Lemma fsim_is_ready f prm F FD tr a s :
  frepresents f prm F FD tr a s -> fallowed a FIsReady -> sim f prm F FD tr a s FIsReady.
Proof.
  intros Hr Hall. simpl in Hall. assert (Ht : fs_total a <> 0) by (unfold fs_total; lia).
  destruct (frep_live _ _ _ _ _ _ _ Hr Ht) as (x & K & Hl).
  destruct (live_future _ _ _ _ _ _ _ _ Hl) as [Hn Hf].
  assert (Hst : bool_decide (fut_state x = READY) = bool_decide (fs_result a <> None)).
  { destruct Hl. destruct (fs_result a).
    - destruct lv_state0 as ([? ? ? Hrd ? ? ?] & _). by rewrite Hrd.
    - destruct lv_state0 as [? ? ? Hpe]. by rewrite Hpe. }
  eapply fsim_intro with (Q := fun b s' => b = bool_decide (fs_result a <> None) /\ s' = s);
    [reflexivity|apply Hr| |].
  - unfold UfsrvFutureIsReady, future_is_ready. rewrite (is_null_false f) by done. wp_steps. done.
  - simpl. intros b s' [-> ->] _. exists a. split; [constructor|done].
Qed.

Lemma fsim_get f prm F FD tr a s :
  frepresents f prm F FD tr a s -> fallowed a FGet -> sim f prm F FD tr a s FGet.
Proof.
  intros Hr [Hrf Hres]. assert (Ht : fs_total a <> 0) by (unfold fs_total; lia).
  destruct (frep_live _ _ _ _ _ _ _ Hr Ht) as (x & K & Hl).
  destruct (live_future _ _ _ _ _ _ _ _ Hl) as [Hn Hf].
  destruct (fs_result a) as [r|] eqn:Hra; [|done].
  pose proof (lv_state _ _ _ _ _ _ _ _ Hl) as Hst. rewrite Hra in Hst. destruct Hst as (Hs & Hx & _).
  eapply fsim_intro with (Q := fun v s' => v = r /\ s' = s); [reflexivity|apply Hr| |].
  - unfold UfsrvFutureGet, future_is_ready. rewrite (is_null_false f) by done. wp_steps.
    rewrite (sf_ready _ _ _ Hs). simpl. wp_steps. done.
  - simpl. intros v s' [-> ->] _. exists a. split; [by constructor|done].
Qed.

(** The relation does not depend on the call history. *)
Lemma live_eq f prm F n a a' s x K :
  live f prm F n a s x K -> fs_promise a' = fs_promise a -> fs_result a' = fs_result a ->
  fs_pending a' = fs_pending a -> live f prm F n a' s x K.
Proof. intros [] Hp Hr Hpd. split; rewrite ?Hp, ?Hr, ?Hpd; done. Qed.

Lemma frep_dead f prm F FD tr a s :
  wf_machine s -> fspec_inv a -> fs_total a = 0 -> heap s = F -> fds s = FD ->
  trace s = tr ++ fs_calls a -> frepresents f prm F FD tr a s.
Proof. intros ?? Ht ???. split; rewrite ?Ht; done. Qed.

Lemma fsim_release f prm F FD tr a s :
  frepresents f prm F FD tr a s -> fallowed a FRelease -> sim f prm F FD tr a s FRelease.
Proof.
  intros Hr Hall. simpl in Hall. destruct (fs_refs a) as [|n] eqn:Hn; [lia|].
  assert (Ht : fs_total a <> 0) by (unfold fs_total; lia).
  destruct (frep_live _ _ _ _ _ _ _ Hr Ht) as (x & K & Hl). pose proof Hr as [].
  set (a' := spec_drop (fs_promise a) n a).
  assert (Hst : fspec_step f a FRelease RUnit a') by by apply fstep_release.
  assert (Ha' : fs_total a = S (fs_total a')) by (unfold fs_total; simpl; lia).
  pose proof (fspec_inv_step _ _ _ _ _ fr_inv0 Hst) as Hinv'.
  destruct (fs_total a') as [|m] eqn:Hm.
  - assert (fs_promise a = false /\ n = 0) as [Hp ->].
    { unfold fs_total in Hm; simpl in Hm. destruct (fs_promise a); [lia|]. split; [done|lia]. }
    destruct (fs_result a) as [r|] eqn:Hres; [|unfold fspec_inv in fr_inv0; rewrite Hres in fr_inv0; congruence].
    rewrite Ha' in Hl. eapply fsim_intro; [reflexivity|done|by eapply drop_last|].
    simpl. intros _ s' (Hfp & Hfr & Hfd & Htr) Hwf. exists a'. split; [done|].
    apply frep_dead; try done; [|by rewrite Hfd|].
    + apply map_eq. intros p. destruct (decide (p ∈ footprint f x K [])) as [Hi|Hi].
      * rewrite Hfp by done. symmetry. apply (lv_fresh _ _ _ _ _ _ _ _ Hl). by right.
      * rewrite Hfr by done. apply (lv_frame _ _ _ _ _ _ _ _ Hl); [done|by rewrite Hp].
    + unfold a', spec_drop. simpl. rewrite Hp, Hres. simpl. by rewrite Htr, fr_trace0, app_assoc.
  - rewrite Ha' in Hl. eapply fsim_intro; [reflexivity|done|eapply drop_shared; [done|lia]|].
    simpl. intros _ s' -> Hwf. exists a'. split; [done|].
    eapply (frep_intro _ _ _ _ _ a a' FRelease RUnit); [done|exact Hst|done|lia| |lia|done|].
    + rewrite Hm. eapply live_eq; [by eapply live_recount|done..].
    + unfold a', spec_drop. simpl. rewrite fr_trace0.
      assert (Hb : fs_promise a || negb (bool_decide (n = 0)) = true).
      { unfold fs_total in Hm; simpl in Hm. destruct (fs_promise a); [done|]. simpl.
        by rewrite bool_decide_eq_false_2 by lia. }
      rewrite Hb. by rewrite app_nil_r.
Qed.

(** The end of the promise's life, once the future is complete. *)
Lemma destroy_tail f prm F FD tr a s r x K :
  live f prm F (fs_total a) a s x K -> (Z.of_nat (fs_total a) < 2 ^ 31)%Z ->
  fs_promise a = true -> fs_result a = Some r -> fs_pending a = [] -> fds s = FD ->
  trace s = tr ++ fs_calls a ->
  WP (UfsrvFutureRelease f ;; free prm)%prog
    (fun _ s' => wf_machine s' -> frepresents f prm F FD tr (spec_drop false (fs_refs a) a) s') s.
Proof.
  intros Hl Hb Hp Hres Hpd Hfd0 Htr0. pose proof (lv_promise _ _ _ _ _ _ _ _ Hl Hp) as [Hn0 Hx].
  pose proof (live_promise_outside _ _ _ _ _ _ _ _ Hl Hp) as Hout.
  assert (Ht : fs_total a = S (fs_refs a)) by (unfold fs_total; by rewrite Hp). rewrite Ht in *.
  assert (Hinv' : fspec_inv (spec_drop false (fs_refs a) a)).
  { unfold fspec_inv. simpl. by rewrite Hres. }
  destruct (fs_refs a) as [|m] eqn:Hm.
  - eapply wps_seq; [by eapply drop_last|]. simpl. intros _ s1 (Hfp & Hfr & Hfd & Htr).
    assert (Hx1 : heap s1 !! prm = heap s !! prm) by by apply Hfr. rewrite Hx in Hx1. wp_steps.
    intros Hwf. apply frep_dead; simpl; try done; [|by rewrite Hfd|by rewrite Htr, Hres, Htr0, app_assoc].
    apply map_eq. intros p. destruct (decide (p = prm)) as [->|Hpp].
    { rewrite lookup_delete_eq. symmetry. apply (lv_fresh _ _ _ _ _ _ _ _ Hl). by left. }
    rewrite lookup_delete_ne by done. destruct (decide (p ∈ footprint f x K [])) as [Hi|Hi].
    + rewrite Hfp by done. symmetry. apply (lv_fresh _ _ _ _ _ _ _ _ Hl). by right.
    + rewrite Hfr by done. by apply (lv_frame _ _ _ _ _ _ _ _ Hl).
  - eapply wps_seq; [eapply drop_shared; [exact Hl|lia]|]. simpl. intros _ s1 ->.
    assert (Hpf : prm <> f) by (intros ->; apply Hout; by left). wp_steps.
    intros Hwf. split; simpl; try done; [unfold fs_total; simpl; lia| |].
    + exists (set_fut_refcount (Z.of_nat (S m)) x), K.
      pose proof (live_recount _ _ _ _ (S m) _ _ _ _ (live_retire _ _ _ _ _ _ _ _ Hl Hp)) as Hl'.
      unfold store_cell, with_heap in *. simpl in *.
      rewrite <- delete_insert_ne in Hl' by done. exact (live_eq _ _ _ _ _ (spec_drop false (S m) a) _ _ _ Hl' eq_refl eq_refl eq_refl).
    + by rewrite Htr0, app_nil_r.
Qed.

▶ [Work order] Give back, exactly as written, the stretch from the line with "assert (Hst : bool_decide" through the line with "wf_machine s ->", and no other lines from the records above.

▶ [Problem solution]
  assert (Hst : bool_decide (fut_state x = READY) = bool_decide (fs_result a <> None)).
  { destruct Hl. destruct (fs_result a).
    - destruct lv_state0 as ([? ? ? Hrd ? ? ?] & _). by rewrite Hrd.
    - destruct lv_state0 as [? ? ? Hpe]. by rewrite Hpe. }
  eapply fsim_intro with (Q := fun b s' => b = bool_decide (fs_result a <> None) /\ s' = s);
    [reflexivity|apply Hr| |].
  - unfold UfsrvFutureIsReady, future_is_ready. rewrite (is_null_false f) by done. wp_steps. done.
  - simpl. intros b s' [-> ->] _. exists a. split; [constructor|done].
Qed.

Lemma fsim_get f prm F FD tr a s :
  frepresents f prm F FD tr a s -> fallowed a FGet -> sim f prm F FD tr a s FGet.
Proof.
  intros Hr [Hrf Hres]. assert (Ht : fs_total a <> 0) by (unfold fs_total; lia).
  destruct (frep_live _ _ _ _ _ _ _ Hr Ht) as (x & K & Hl).
  destruct (live_future _ _ _ _ _ _ _ _ Hl) as [Hn Hf].
  destruct (fs_result a) as [r|] eqn:Hra; [|done].
  pose proof (lv_state _ _ _ _ _ _ _ _ Hl) as Hst. rewrite Hra in Hst. destruct Hst as (Hs & Hx & _).
  eapply fsim_intro with (Q := fun v s' => v = r /\ s' = s); [reflexivity|apply Hr| |].
  - unfold UfsrvFutureGet, future_is_ready. rewrite (is_null_false f) by done. wp_steps.
    rewrite (sf_ready _ _ _ Hs). simpl. wp_steps. done.
  - simpl. intros v s' [-> ->] _. exists a. split; [by constructor|done].
Qed.

(** The relation does not depend on the call history. *)
Lemma live_eq f prm F n a a' s x K :
  live f prm F n a s x K -> fs_promise a' = fs_promise a -> fs_result a' = fs_result a ->
  fs_pending a' = fs_pending a -> live f prm F n a' s x K.
Proof. intros [] Hp Hr Hpd. split; rewrite ?Hp, ?Hr, ?Hpd; done. Qed.

Lemma frep_dead f prm F FD tr a s :
  wf_machine s -> fspec_inv a -> fs_total a = 0 -> heap s = F -> fds s = FD ->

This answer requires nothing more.